Three weeks into my freshman year of college, I failed my first assignment. Like ever. My paper had four marks on it. Four. Three editing marks and one black box with an X in the middle of it. I dropped it on the desk and looked up at my professor. He wore an ivory pin-striped suit and a woven-weave Panama hat with a thick, black stripe around it. He wore saddle shoes. He was an intimidating cross between Tony Soprano and Vampire Bill Compton.
“Professor Ziegler?” I asked. He turned toward me, his face icy and disdainful.
“Yes, Miss Grey?”
His tone caused me to raise mine several octaves. “I am wondering what these marks meant? I don’t see a grade on my paper.”
He arched one eyebrow, spun around, and strode purposefully toward the whiteboard. On it, he dashed out the symbol he’d written on my paper. All of us, together, watched him, breathing short, shallow breaths as we waited for him to bestow knowledge upon us.
“This is the French symbol for death. If you have this mark on your paper, you have failed.”
The sharp intake of collective breath in the room told me I wasn’t alone.
I stayed after class and approached his desk. The other students hurriedly packed their bags, and as they filed out I nearly ran after them. In the end it was just the two of us in this quiet, stuffy, third-floor classroom.
“Professor Zeigler?” I asked, the terror transforming my normally alto voice to that of a high soprano. He raised his head and looked at me. I swear he rolled his eyes. Just a little. Maybe I imagined that part. “I’m not familiar with these editing marks and I’m not quite sure how to fix my paper.”
“Miss Grey, my system is rather clear. You have three dots on your paper. These three dots correspond to the three grammatical errors contained in the lines near which the dots have been made. As a university student, you should be able to identify the errors and correct them.”
I looked down at my paper, squinting to find three miniscule drops of ink scattered over the first page of my essay. “So I just need to fix those and resubmit?”

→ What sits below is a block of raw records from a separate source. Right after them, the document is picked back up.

Lemma skip_ws_word v : word v -> ty_skip_ws v = v.
Proof.
  intros [Hne Hv]. destruct Hv as [|c v Hc Hv]; [done|]. cbn [ty_skip_ws]. unfold BLANK, TAB, CR. by rewrite !(proj2 (Z.eqb_neq c _)) by lia.
Qed.

Lemma after_dot_digits n v r : after_dot (digits n 10 v ++ DOT :: r) = r.
Proof.
  revert v r. induction n as [|n IH]; intros v r; [done|]. cbn [digits]. rewrite <- app_assoc. cbn [app].
  assert (H : forall l, Forall (fun c => 48 <= c) l -> after_dot (l ++ DOT :: r) = r).
  { clear. induction 1 as [|c l Hc Hl IH]; [done|]. cbn [app after_dot]. unfold DOT at 1. by rewrite (proj2 (Z.eqb_neq c 46)) by lia. }
  change (digits n 10 (v / 10) ++ digit (v mod 10) :: DOT :: r) with (digits n 10 (v / 10) ++ [digit (v mod 10)] ++ DOT :: r).
  rewrite app_assoc. apply (H (digits (S n) 10 v)). clear. revert v. induction n as [|n IH]; intros v; cbn [digits] in *.
  - constructor; [|constructor]. pose proof (Z.mod_pos_bound v 10). destruct (digit_cases (v mod 10)); lia.
  - apply Forall_app. split; [apply IH|]. constructor; [|constructor]. pose proof (Z.mod_pos_bound v 10). destruct (digit_cases (v mod 10)); lia.
Qed.

(** An entry's key is recognised and its value found. *)
Lemma key_eq_entry k' : forall k v, Forall (fun c => 32 < c < 256) k -> Forall (fun c => 32 < c < 256) k' ->
  ty_key_eq (k ++ BLANK :: v) k' = bool_decide (k = k').
Proof.
  induction k' as [|c' k' IH]; intros k v Hk Hk'; cbn [ty_key_eq].
  - destruct Hk as [|c k Hc Hk]; [done|]. cbn [app hd]. unfold BLANK, TAB. by rewrite !(proj2 (Z.eqb_neq c _)) by lia.
  - inversion_clear Hk' as [|? ? Hc' Hk'']. destruct Hk as [|c k Hc Hk]; cbn [app hd tl].
    + unfold BLANK. by rewrite (proj2 (Z.eqb_neq 32 c')) by lia.
    + destruct (Z.eqb_spec c c') as [->|Hne]; [|symmetry; apply bool_decide_eq_false; congruence].
      rewrite IH by done. apply bool_decide_ext. split; congruence.
Qed.

Lemma skip_token_entry k v : Forall (fun c => 32 < c < 256) k -> word v -> ty_skip_token (k ++ BLANK :: v) = v.
Proof.
  intros Hk Hv. induction Hk as [|c k Hc Hk IH]; cbn [app ty_skip_token]; [cbn; by apply skip_ws_word|].
  unfold BLANK, TAB, CR, NL. by rewrite !(proj2 (Z.eqb_neq c _)) by lia.
Qed.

He leaned against the back of his wooden swivel chair and smiled a half-smile, one that didn’t reach his eyes. A fake smile. A dangerous smirk that should have told me I was on thin ice. “Yes, please make the appropriate corrections and resubmit.”
I nodded, tucking the paper into my notebook. “Thank you, Professor Zeigler.” I made for the door. “I’ll make those corrections tonight and get it to you first thing in the morning.” I turned to go.
“Oh, and Miss Grey?”
“I only read student essays twice, and only to the third error at that. Any new errors that are discovered in your resubmission will result in your official failure.”
People who know me might be surprised at the ignominious origin story of my career as a writer, English teacher, and self-proclaimed grammar geek. I love grammar, I spy mistakes reflexively, I hawkishly troll the Internet for ironic examples of misspellings, errors, and inappropriate usage. I think “Respect are country! Speak English!” is my personal favorite. But “Get a brain, morans” is a close runner-up.
Let’s be clear, I am wholly understanding of errors made by people who don’t speak English as a first language. I mean, talk about privilege. I promise you, my Russian grammar is far worse than yours in English. But if you grew up here, and do not have a learning disability, I take swift and severe issue with your willful ignorance of that which I know your lovely English teachers passed along to you.
I invite you to celebrate National Grammar Day with me. Which new uses of English force your eyes to roll more quickly than dice in Vegas? What are those transgressions that make your blood boil? Conversely, which correct uses make your heart sing?
I hereby give a shout-out to Safeway for their proper quick-check signs: 15 Items or FEWER. I might just kiss the person who ordered those.
Tweet, text, post, send me a smoke signal.